We recently told you that the developers of Google’s Chrome web browser have released version 7 of Chrome. In order to use it, you have to be running the dev channel version of Chrome or the new Canary build of Chrome. One of the interesting new features in Chrome 7, is support for Chrome web apps, which will be available in the Chrome Web Store in October.
The question I’m raising today is What are these Chrome web apps?. An answer at Wikipedia was useful, but as I expected, it’s full of techno-jargon that immediately makes me skip through most of the article. I’ll save you the trouble of trying to sift through the jargon. In most cases, a web app isn’t any different than many existing pages on the internet. Any time you visit Gmail, Yahoo Mail, Hotmail, Google Docs, or even Youtube, you are using a web app. A web app is a web page that performs a specific job or set of jobs using your web browser. Usually web apps require that you download files and data that they need to function. Chrome extensions also have the same requirement and they offer you the ability to change the way pages look or add tools and services to existing pages.
So what’s the big deal? Why are they even called web apps instead of extensions? My best guess is that they are doing this to make it easier to market (sell) these downloads. However, even though web apps aren’t much different from Chrome extensions, there are a couple of differences.
One big difference is that you’ll only find most of them in the Chrome Web Store. Some of those web apps will be free, but most of them will likely cost you a few dollars. Google will make money on them and so will the people who create them.
Another difference is that the tab for a running web app looks different from a normal tab. Here’s a screen shot to show that. The tab on far left is a Gmail web app. It’s a single icon with no text. Next to it is a normal tab showing Gmail.
You’ll also be able to see all of your installed web apps on the Chrome New tabpage.

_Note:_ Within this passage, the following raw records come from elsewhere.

(** * usque: configuration loading and the SOCKS front end

  A shallow embedding of [config/config.go], [cmd/root.go] and
  [cmd/socks.go].

  - Go strings are byte strings ([string], one [ascii] per byte).
  - [int], [time.Duration] and [uint16] values are integers ([Z]); the
    range of the Go type is a side condition where it matters.
  - The process-wide variables [AppConfig] and [ConfigLoaded] and the file
    system are fields of an explicit [State].
  - [encoding/json] is modelled on JSON values (the text layer, which is
    the library's scanner and printer, is not modelled): a file holds
    either something the decoder cannot scan or one JSON value.
  - Calls into other packages (x509, the virtual network stack, the SOCKS5
    server) are the fields of a record [Library]; what a command does with
    them is recorded as a list of events. *)

From Stdlib Require Import ZArith NArith List Ascii String Bool Lia.
From stdpp Require Import gmap strings.

#[local] Set Warnings "-register-all".
Import ListNotations.

Local Open Scope string_scope.
Local Open Scope Z_scope.

(* ===================================================================== *)
(** ** UTF-8, as [unicode/utf8] decodes it *)
(* ===================================================================== *)

Module utf8.

Definition between (lo hi : N) (c : ascii) : bool :=
  ((lo <=? N_of_ascii c) && (N_of_ascii c <=? hi))%N.

(** A continuation byte, [locb .. hicb]. *)
Definition cont : ascii -> bool := between 128 191.

(** Size in bytes of the rune encoded at the start of [s], as
    [utf8.DecodeRuneInString] finds it; [0%nat] where Go returns
    [(RuneError, 1)] (or the string is empty).  The second byte's range
    depends on the first ([acceptRanges]). *)
Definition rune_size (s : string) : nat :=
  match s with
  | EmptyString => 0%nat
  | String b0 t =>
    if between 0 127 b0 then 1%nat
    else if between 194 223 b0 then
      match t with
      | String b1 _ => if cont b1 then 2%nat else 0%nat
      | _ => 0%nat
      end
    else if between 224 239 b0 then
      match t with
      | String b1 (String b2 _) =>
        let lo := if between 224 224 b0 then 160%N else 128%N in
        let hi := if between 237 237 b0 then 159%N else 191%N in
        if between lo hi b1 && cont b2 then 3%nat else 0%nat
      | _ => 0%nat
      end
    else if between 240 244 b0 then
      match t with
      | String b1 (String b2 (String b3 _)) =>
        let lo := if between 240 240 b0 then 144%N else 128%N in
        let hi := if between 244 244 b0 then 143%N else 191%N in
        if between lo hi b1 && cont b2 && cont b3 then 4%nat else 0%nat
      | _ => 0%nat
      end
    else 0%nat
  end.

(** U+FFFD, the replacement character, in UTF-8. *)
Definition replacement : string :=
  String (ascii_of_N 239) (String (ascii_of_N 191) (String (ascii_of_N 189) EmptyString)).

(** [skip] counts the bytes of the current rune still to be copied. *)
Fixpoint valid_from (skip : nat) (s : string) : bool :=
  match s with
  | EmptyString => true
  | String b t =>
    match skip with
    | S k => valid_from k t
    | O => match rune_size s with
           | O => false
           | S k => valid_from k t
           end
    end
  end.

(** [utf8.ValidString]. *)
Definition ValidString (s : string) : bool := valid_from 0 s.

Fixpoint coerce_from (skip : nat) (s : string) : string :=
  match s with
  | EmptyString => EmptyString
  | String b t =>
    match skip with
    | S k => String b (coerce_from k t)
    | O => match rune_size s with
           | O => replacement ++ coerce_from 0 t
           | S k => String b (coerce_from k t)
           end
    end
  end.

(** What a Go string becomes when [encoding/json] writes it and reads it
    back: every byte at which no well-formed rune starts is replaced by
    U+FFFD, everything else is kept. *)
Definition coerce (s : string) : string := coerce_from 0 s.

End utf8.

(* ===================================================================== *)
(** ** JSON values *)
(* ===================================================================== *)

Module json.

(** A number literal: an integer literal with its sign ([-0] is a literal
    of its own), or a literal with a fraction or an exponent, of which only
    the text is kept. *)
Inductive number :=
| IntLit (neg : bool) (magnitude : N)
| RealLit (text : string).

Inductive value :=
| Null
| Bool (b : bool)
| Number (n : number)
| Str (s : string)
| Array (items : list value)
| Object (members : list (string * value)).

(** The word [UnmarshalTypeError.Value] starts with. *)
Definition describe (v : value) : string :=
  match v with
  | Null => "null"
  | Bool _ => "bool"
  | Number _ => "number"
  | Str _ => "string"
  | Array _ => "array"
  | Object _ => "object"
  end.

(** [json.UnmarshalTypeError]: the JSON value met, the Go type it was to
    be stored in, and the dotted path of the field. *)
Record UnmarshalTypeError := {
  Value : string;
  Type_ : string;
  Field : string
}.

(** [strconv.FormatInt(z, 10)] as a literal. *)
Definition of_int (z : Z) : number := IntLit (z <? 0) (Z.abs_N z).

I love the fact that only the icon is showing on web app tabs. That’s great for those of us who have lots of tabs open in the browser. Other than that, what is there to like about web apps rather than extensions? At this point, I don’t think that there’s much to like unless you like paying out money. It’s a great deal for Google and the web app developers. It’s not a great deal for the average surfer.
If you’d like to play around with Chrome’s new web apps, DownloadSquad has a page telling you how to install web apps. I’m not going to be using them much unless they are free.